## [Problem details]
Give back exactly the lines that run from the beginning of the entries to the line containing "(snd row)) 0%float))", both included, and nothing else.

## [Data provided]

= = = =

Definition GetCounters (s : Store.t) (fiscalDayID : Z) : list FiscalDayCounter.t :=
  Go.SortSlice counter_row_less
    (map snd
       (List.filter (fun row => (fst row =? fiscalDayID)
                           && negb (PrimFloat.eqb (FiscalDayCounter.FiscalCounterValue (snd row)) 0%float))
               (Store.fiscal_counters s))).

(** [counterKey]: the counter type, the tax ID and the money type are
    integers, and the conversion [string(i)] of an integer yields the
    UTF-8 text of the code point [i], not its decimal digits. *)
Definition counterKey (c : FiscalDayCounter.t) : string :=
  Go.string_of_rune (FiscalDayCounter.FiscalCounterType_ c) +:+ "_"
  +:+ FiscalDayCounter.FiscalCounterCurrency c +:+ "_"
  +:+ (match FiscalDayCounter.FiscalCounterTaxID c with
       | Some i => Go.string_of_rune i +:+ "_" | None => "" end)
  +:+ (match FiscalDayCounter.FiscalCounterTaxPercent c with
       | Some p => Go.Sprintf_2f p +:+ "_" | None => "" end)
  +:+ (match FiscalDayCounter.FiscalCounterMoneyType c with
       | Some m => Go.string_of_rune m | None => "" end).

(** The loops [for _, c := range l { m[counterKey(c)] = c.FiscalCounterValue }]. *)
Definition counterMap (l : list FiscalDayCounter.t) : gmap string float :=
  fold_left (fun m c => <[counterKey c := FiscalDayCounter.FiscalCounterValue c]> m) l ∅.

(** The constant [0.01] of type float64. *)
Definition tolerance : float := 0x1.47ae147ae147bp-7%float.

(** The body of the loop over [submittedMap]: true when the loop goes on. *)
Definition counter_close (actualMap : gmap string float) (entry : string * float) : bool :=
  match actualMap !! fst entry with
  | None => false
  | Some actualVal =>
      let diff := PrimFloat.sub (snd entry) actualVal in
      let diff := if PrimFloat.ltb diff 0%float then PrimFloat.opp diff else diff in
      negb (PrimFloat.ltb tolerance diff)
  end.

Definition compareCounters (submitted actual : list FiscalDayCounter.t) : bool :=
  let submittedMap := counterMap submitted in
  let actualMap := counterMap actual in
  if negb (size submittedMap =? size actualMap)%nat then false
  else forallb (counter_close actualMap) (map_to_list submittedMap).

(** *** receiptRepository *)

(** [CreateWithLines]: one transaction inserting the receipt row and its
    lines, taxes and payments.  The INSERT names eighteen columns;
    [receipt_server_signature], [validation_color], [validation_errors]
    and [server_date] are not among them and stay NULL.  [id] and
    [receipt_id] come from their sequences and are written back into the
    receipt (RETURNING).  The statement fails on
    UNIQUE(device_id, receipt_global_no), on the foreign keys to [devices]
    and [fiscal_days], and on counters outside INTEGER. *)
Definition CreateWithLines (s : Store.t) (receipt : Receipt.t)
    : option (Receipt.t * Store.t) :=
  if existsb (fun r => (Receipt.DeviceID r =? Receipt.DeviceID receipt)
                       && (Receipt.ReceiptGlobalNo r =? Receipt.ReceiptGlobalNo receipt))
             (Store.receipts s)
     || negb (existsb (fun d => Device.DeviceID d =? Receipt.DeviceID receipt)
                      (Store.devices s))
     || negb (existsb (fun d => FiscalDay.ID d =? Receipt.FiscalDayID receipt)
                      (Store.fiscal_days s))
     || negb (int4 (Receipt.ReceiptCounter receipt))
     || negb (int4 (Receipt.ReceiptGlobalNo receipt))
  then None
  else
    let receipt' := Receipt.set_IDs (Store.receipts_id_seq s)
                      (Store.receipts_receipt_id_seq s) receipt in
    let row := Receipt.set_ServerDate None
                 (Receipt.set_Validation None []
                    (Receipt.set_ReceiptServerSignature None receipt')) in
    Some (receipt',
          Store.mk (Store.devices s) (Store.taxpayers s) (Store.taxes s)
            (Store.fiscal_days s) (Store.fiscal_days_id_seq s) (Store.fiscal_counters s)
            (Store.receipts s ++ [row]) (Store.receipts_id_seq s + 1)
            (Store.receipts_receipt_id_seq s + 1)).

Definition GetByReceiptID (s : Store.t) (receiptID : Z) : option Receipt.t :=
  find (fun r => Receipt.ReceiptID r =? receiptID) (Store.receipts s).

Definition GetByGlobalNo (s : Store.t) (deviceID globalNo : Z) : option Receipt.t :=
  find (fun r => (Receipt.DeviceID r =? deviceID) && (Receipt.ReceiptGlobalNo r =? globalNo))
       (Store.receipts s).

(** [GetPreviousReceipt]: WHERE device_id = $1 AND fiscal_day_id = $2 AND
    receipt_global_no < $3 ORDER BY receipt_global_no DESC LIMIT 1 *)
Definition GetPreviousReceipt (s : Store.t) (deviceID fiscalDayID globalNo : Z)
    : option Receipt.t :=
  max_by Receipt.ReceiptGlobalNo
    (List.filter (fun r => (Receipt.DeviceID r =? deviceID)
                      && (Receipt.FiscalDayID r =? fiscalDayID)
                      && (Receipt.ReceiptGlobalNo r <? globalNo))
            (Store.receipts s)).

(** Queries that do not call [loadReceiptRelations] return the row alone. *)
Definition row_only (r : Receipt.t) : Receipt.t :=
  Receipt.mk (Receipt.ID r) (Receipt.ReceiptID r) (Receipt.DeviceID r) (Receipt.FiscalDayID r)
    (Receipt.ReceiptType_ r) (Receipt.ReceiptCurrency r) (Receipt.ReceiptCounter r)
    (Receipt.ReceiptGlobalNo r) (Receipt.InvoiceNo r) (Receipt.BuyerData r)
    (Receipt.ReceiptNotes r) (Receipt.ReceiptDate r) (Receipt.CreditDebitNote_ r)
    (Receipt.ReceiptLinesTaxInclusive r) [] [] [] (Receipt.ReceiptTotal r)
    (Receipt.ReceiptDeviceSignature r) (Receipt.ReceiptServerSignature r)
    (Receipt.ReceiptHash r) (Receipt.ValidationColor_ r) (Receipt.ValidationErrors r)
    (Receipt.ServerDate r).
(** C10 on the activity level ['toString'], which is none of the five keys:
    the read [levels['toString']] finds the method every object literal
    inherits, the [|| 1.2] fallback is not taken, and the expenditure is
    [NaN] instead of the sedentary 1.2 * 1648.75 = 1978.5. *)
Theorem getActivityMultiplier_inherited_property :
  getActivityMultiplier (Sample.with_activityLevel (VString "toString") Sample.male_70)
    = PBuiltin "toString"
  ∧ getActivityMultiplier (Sample.with_activityLevel (VString "toString") Sample.male_70)
    ≠ PNumber (lit 1.2)
  ∧ calculateTDEE (Sample.with_activityLevel (VString "toString") Sample.male_70) = NaN
  ∧ calculateTDEE (Sample.with_activityLevel (VString "sedentaire") Sample.male_70)
    = lit 1978.5.
Proof. repeat split; compute_done. Qed.

End ProfileScreenFacts.

(** ** GoalSettings *)
Section GoalSettingsFacts.
Import ProfileScreen GoalSettings.

Lemma seven_is_not_zero : is_zero (Q2Qc 7) = false.
Proof. compute_done. Qed.

(** The adjustment of a selection whose weekly change reads as the number
    [r], whatever its sign. *)
Lemma adjustment_of_rate g (r : Qc) :
  parseFloat (weeklyChange g) = Num r →
  adjustment g =
    Num (if strict_equals_string (type g) "perte" then - (Q2Qc 7700 * r / Q2Qc 7)
         else if strict_equals_string (type g) "prise" then Q2Qc 7700 * r / Q2Qc 7
         else 0).
Proof.
  intros Hr. unfold adjustment. rewrite Hr.
  destruct (strict_equals_string (type g) "perte").
  - cbn [mul neg div lit]. rewrite seven_is_not_zero. f_equal.
    unfold Qcdiv. ring.
  - destruct (strict_equals_string (type g) "prise").
    + cbn [mul div lit]. rewrite seven_is_not_zero. reflexivity.
    + apply (f_equal Num). apply Qc_is_canon. reflexivity.
Qed.

(** The component as it starts (maintain, 0.5 kg a week) shows the base
    calories; an unknown goal type is treated like maintain. *)
Lemma calculateDailyCalories_initial :
  calculateDailyCalories GoalSettings.initial = lit 2000
  ∧ calculateDailyCalories (Sample.selection "autre" "1") = lit 2000
  ∧ calculateDailyCalories (Sample.selection "prise" "0.25") = lit 2275.
Proof. repeat split; compute_done. Qed.
Definition getSpendingStatus (now : instant) (db : table) : status * table :=
  let '(tracker, db) := getOrResetSpending now db in
  let '(paused, db) := checkSpendingLimits now db in
  ({| daily := daily_amount tracker; monthly := monthly_amount tracker;
      status_paused := paused |}, db).

End Spending.

(** ** services/auth.js *)

Module Auth.

(** The columns of a [users] row that the governor reads or writes. *)
Record user : Type := {
  id : Z;
  subscription : option string;
  recipes_used_this_month : Z;
  month_started : option string;
  total_recipes_ever : Z
}.

Definition with_usage (used : Z) (month : option string) (total : Z) (u : user) : user :=
  {| id := id u; subscription := subscription u;
     recipes_used_this_month := used; month_started := month;
     total_recipes_ever := total |}.

(** The [users] table by [id], and what [UPDATE ... WHERE id = $n] does to it. *)
Definition update_user (f : user -> user) (userId : Z) (users : gmap Z user) : gmap Z user :=
  alter f userId users.

Definition start_month (now : instant) (u : user) : user :=
  with_usage 0 (Some (currentMonth now)) (total_recipes_ever u) u.

(** The object [user] is changed in place and returned; the row follows. *)
Definition resetMonthlyUsageIfNeeded (now : instant) (u : user) (users : gmap Z user)
  : user * gmap Z user :=
  if bool_decide (month_started u = Some (currentMonth now))
  then (u, users)
  else (start_month now u, update_user (start_month now) (id u) users).

End Auth.

(** ** services/usage.js *)

Module Usage.
Import Auth.

(** A row of [anonymous_usage], keyed by fingerprint. *)
Record anonymous : Type := {
  ip_address : option string;
  recipes_used : Z;
  last_seen : instant
}.

(** The durable state every request shares. *)
Record store : Type := {
  spending : Spending.table;
  users : gmap Z user;
  anonymous_usage : gmap string anonymous
}.

Definition with_spending (db : Spending.table) (s : store) : store :=
  {| spending := db; users := users s; anonymous_usage := anonymous_usage s |}.
Definition with_users (us : gmap Z user) (s : store) : store :=
  {| spending := spending s; users := us; anonymous_usage := anonymous_usage s |}.
Definition with_anonymous (a : gmap string anonymous) (s : store) : store :=
  {| spending := spending s; users := users s; anonymous_usage := a |}.

(** The row found is returned as it was read; a missing row is inserted
    with a count of zero. *)
Definition getAnonymousUsage (fingerprint : string) (ip : option string) (now : instant)
    (rows : gmap string anonymous) : anonymous * gmap string anonymous :=
  match rows !! fingerprint with
  | None =>
      let row := {| ip_address := ip; recipes_used := 0; last_seen := now |} in
      (row, <[fingerprint := row]> rows)
  | Some row =>
      (row, <[fingerprint := {| ip_address := ip; recipes_used := recipes_used row;
                                last_seen := now |}]> rows)
  end.

Definition incrementAnonymousUsage (fingerprint : string) (rows : gmap string anonymous)
  : gmap string anonymous :=
  alter (fun row => {| ip_address := ip_address row;
                       recipes_used := recipes_used row + 1;
                       last_seen := last_seen row |}) fingerprint rows.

= = = =

## [Answer for this exercise]
Definition GetCounters (s : Store.t) (fiscalDayID : Z) : list FiscalDayCounter.t :=
  Go.SortSlice counter_row_less
    (map snd
       (List.filter (fun row => (fst row =? fiscalDayID)
                           && negb (PrimFloat.eqb (FiscalDayCounter.FiscalCounterValue (snd row)) 0%float))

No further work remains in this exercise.